Dan Ancona’s article “Power to the Edge: Obama’s California Field Operation from the Future” at Personal Democracy Forum‘s ‘techPresident’ tab contains valuable insights about the strategy and tactics that empowered Obama’s quest for the Democratic nomination. Although Obama did not get a majority of CA delegates, the tactics his campaign deployed there proved critical in his other primary victories, winning the Democratic nomination and building the coalition that elected him.
Ancona, Project Director of California VoterConnect, likens the Obama primary campaign to the British victory in the Battle of Trafalgar and Genghis Khan’s Mongol invasions, both of which involved unconventional techniques of precision targeting to overcome “a largley centralized and monolithic force.” The strategic and tactical implications for politics are far-reaching.
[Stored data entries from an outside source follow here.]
(** Falling asleep. *)
Lemma on_state_change_sleep (s t : string) (w : world) :
  psutil_ok (ps w) = true ->
  topics (cli w) !! "pc_power" = Some t -> publish_topic t ->
  sleep_like s = true ->
  awake_like (last_power_state (mon w)) = true ->
  exists w' ev,
    on_state_change s w = (Val tt, w')
    /\ mon w' = with_last_power_state s
                  (with_sleep_start_time (Some (clock w)) (mon w))
    /\ cli w' = cli w /\ clock w' = clock w
    /\ events_of w' =
         (events_of w ++ [BusPublish (Topic t) (Json (PDict ev)) (qos (cli w)) false])%list
    /\ dict_get "event" ev = PStr "sleep_detected".
Proof.
  intros Hps Ht Hne Hs Ha.
  destruct (publish_state_change_run s w Hps) as (w1 & H1 & Hview & Hev).
  unfold monitor_view in Hview. injection Hview as Hmon Hcli Hclock Hps1.
  destruct (sleep_handling_run s t w1) as (w2 & ev & H2 & Hmon2 & Hcli2 & Hclock2 & _ & Hev2 & Hname).
  { rewrite Hcli. exact Ht. }
  { exact Hne. }
  { rewrite Hmon, Hs, Ha. reflexivity. }
  unfold on_state_change. cbv [bind]. rewrite H1, H2.
  rewrite wake_handling_skip.
  2:{ rewrite Hmon2, Hmon. cbn [last_power_state with_sleep_start_time].
      rewrite (awake_like_not_sleep _ Ha). reflexivity. }
  exists (with_mon (with_last_power_state s (mon w2)) w2), ev.
  split; [reflexivity|]. cbn.
  rewrite Hmon2, Hmon, Hcli2, Hcli, Hclock2, Hclock.
  do 3 (split; [reflexivity|]).
  split; [| exact Hname].
  change (events_of w2 =
          (events_of w ++ [BusPublish (Topic t) (Json (PDict ev)) (qos (cli w)) false])%list).
  rewrite Hev2, Hev, Hcli. reflexivity.
Qed.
As Ancona writes:
The Obama campaign is distributed and bottom-up in a way that is the clearest example of what a post-broadcast, distributed and participatory democracy is going to look like. The evolution in campaign tactics happening right now closely parallels what’s happening in the military, corporations, government and other large organizations. The dropping costs and increasing reliability and flexibility of information technology is having profound effects on how these organizations make things happen.
This transformation was dubbed “Power to the Edge” in 2003 by David Alberts and Richard Hayes, two Department of Defense researchers with the Command and Control Research Program. Their book is surprisingly readable and engaging, and available in its entirety on-line at that link. It may be the best written government document of the 21st century so far. The authors are unabashedly aware of their book’s broader ramifications, stating in the preface that “[T]his book explores a leap now in progress, one that will transform not only the U.S. military but all human interactions and collaborative endeavors.”
A good political analog to Alberts & Hayes is Joe Trippi’s too-often overlooked post-2004 tell-all, The Revolution Will Not be Televised, where he laid out the broad contours of the transformation from the transactional, broadcast, TV-based political era to the relational, participatory, distributed, internet-based one. Trippi’s a terrific storyteller and it’s packed with exactly the kind of inside dirt that both serious and armchair politics junkies love. But it goes beyond that, becoming something of a handy guidebook and roadmap grassroots activists working to align their local efforts into something larger. (Dean campaign veteran and TechPresident contributor Zephyr Teachout’s widely recommended new Mousepads, Shoe Leather and Hope looks like it takes up the similar line of argument.)